The edges of the tower shelves directly above the work table are used to hold frequently used marking and measuring devices and other small hand tools either in short tubes or on a magnetic strip, as well as allow other slightly larger tools to be placed on the two shelves themselves.
A drink cup holder is provided to keep refreshing cool water handy, yet off the work surface and away from flying debris – even a larger cup with a handle. When not in use it rotates to tuck neatly between the two tower shelves – which helps reduce the required storage space for the cart.
At each end of the cart are Accessory Tool storage and work position mounting tubes to hold interchangeable devices such as bench grinder, cut-off saw, etc., pointed out by the orange arrows here at one end of the cart and the next two images show tools mounted for work at each end. Originally it was planned to add "lock down" nuts and a handled screw on these tubes to secure the Accessory Tools in place, but experience has shown them to be unnecessary.
The yellow arrows in the illustration above point out the slide tracks for storing and using the drill press. When stored the drill press rides “face” down between the two main cart shelves as shown at the right.
Other frequently used tools are within easy reach just below the work bench. They are stored hanging on a bar along one side of the cart which is readily accessible whether the wings are folded down or raised. Here are multiple angle grinders (with different attachments, e.g. wire brush cup, grinding disk or flap disk, etc.) along with various types and sizes of clamps to securely hold materials in place while being welding together or being otherwise worked.
Safety shields are important accessories and so they are kept within easy reach at all times. And since changing from a welding helmet to a full face shield and hearing protection is the most frequent action when changing from one task to the next, they are kept side by side on hooks formed from a short tube and a tab. These hooks, also, serve as a handy storage place for the cart's electrical cord when the cart is not in use.
Storage for less frequently used small tools, various component parts, tool accessories, etc., is provided in three wire bin/drawers covered by a hinged door to keep cutting and grinding dust off of everything in there at one end of the cart. In this series of photographs we see the closed door, the empty slide supports for the drawers, the three drawers in place, and the contents of each drawer.

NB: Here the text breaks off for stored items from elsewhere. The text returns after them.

(** [p] joins [q], whose list becomes [l]; the other fields written are light ones. *)
Lemma tidy_link e e' p q i j l :
  tidy e → hand e p → q ≠ Q_NONE → committed q = false → e_items e !! p = Some i →
  e_items e' = <[p := j]> (e_items e) → it_where j = q → it_res j = it_res i →
  (∀ q', queue e' q' = if decide (q = q') then l else queue e q') →
  NoDup l → (∀ x, x ∈ l ↔ x = p ∨ x ∈ queue e q) →
  e_reserved_mem e' = e_reserved_mem e → e_running e' = e_running e → e_resources e' = e_resources e →
  tidy e'.
Proof.
  intros Ht Hh Hq Hc Hi Hit Hw Hr Hqs Hnd Hl H1 H2 H3. pose proof Hh as (i' & Hi' & Hw' & Hr').
  rewrite Hi in Hi'. injection Hi' as <-. pose proof Ht as [A B C D]. split.
  - intros q'. rewrite Hqs. case_decide; [done|apply A].
  - intros q' x Hq' Hx. rewrite Hqs in Hx. rewrite Hit. destruct (decide (p = x)) as [<-|Hpx].
    + rewrite lookup_insert_eq. exists j. split; [done|]. case_decide as Hqq; [congruence|].
      by apply (hand_not_in e p q') in Hx.
    + rewrite lookup_insert_ne by done. apply B; [done|]. case_decide; [|done]. subst.
      apply Hl in Hx as [->|?]; done.
  - intros x k. rewrite Hit. destruct (decide (p = x)) as [<-|].
    + rewrite lookup_insert_eq. intros [= <-] _. congruence.
    + rewrite lookup_insert_ne by done. apply C.
  - apply (ledger_ext e); [|done..|exact D]. unfold charges. rewrite Hit. apply map_eq. intros x.
    rewrite !lookup_omap. destruct (decide (p = x)) as [<-|].
    + rewrite lookup_insert_eq, Hi. simpl. unfold charge. by rewrite Hw, Hw', Hc.
    + by rewrite lookup_insert_ne.
Qed.

Lemma tidy_push e p q :
  tidy e → hand e p → q ≠ Q_NONE → committed q = false → tidy (fifo_push q p e).
Proof.
  intros Ht Hh Hq Hc. pose proof Hh as (i & Hi & Hw & Hr).
  eapply (tidy_link e _ p q i (i <| it_where := q |>) (queue e q ++ [p])); try done.
  - unfold fifo_push. rewrite items_put. by apply alter_insert.
  - apply NoDup_app. split_and!; [apply Ht| |apply NoDup_singleton].
    intros x Hx ->%list_elem_of_singleton. by apply (hand_not_in e p q).
  - intros x. rewrite elem_of_app, list_elem_of_singleton. tauto.
Qed.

Additional small parts, accessories, and tools are kept on the two full length shelves of the cart with the most often used items in various containers (cases and small drawer sets) on the shelf just below the work surface and the shelf at the bottom of the cart.
To protect myself from the heat of the sun while working out in the open there is a removable canopy that mounts from the four corners of the main cart (which allows its use regardless of whether the work table expansion wings are up or down) and extends out an extra 2 to 4 feet over the expanded work table. Its modular vertical support pieces allow storage within the 4 foot long cart. The full 7½ foot by 9½ foot tarp rolls up on two tubes for storage as well as provide the support to keep it stretched out while in use. By use of two sizes of tubes that fit one within the other at each modular joint the canopy can be erected or taken down in quick order. And, of course, since it is mounted to the cart itself, the sun shade moves to whatever location the cart is positioned.
And finally, the need for a mobile welding cart / work table that could be moved into the corner of my garage for compact storage has been fulfilled. When the canopy and its upper support arms are removed it can be pulled through the 7 foot high garage door for storage in an area roughly 2 feet by 5 feet. Here it is seen in the garage with its rolled up sunshade on top and a dust cover over the cart itself. The large wing when folded down on the exposed side also serves as a wall of protection for the cart's contents.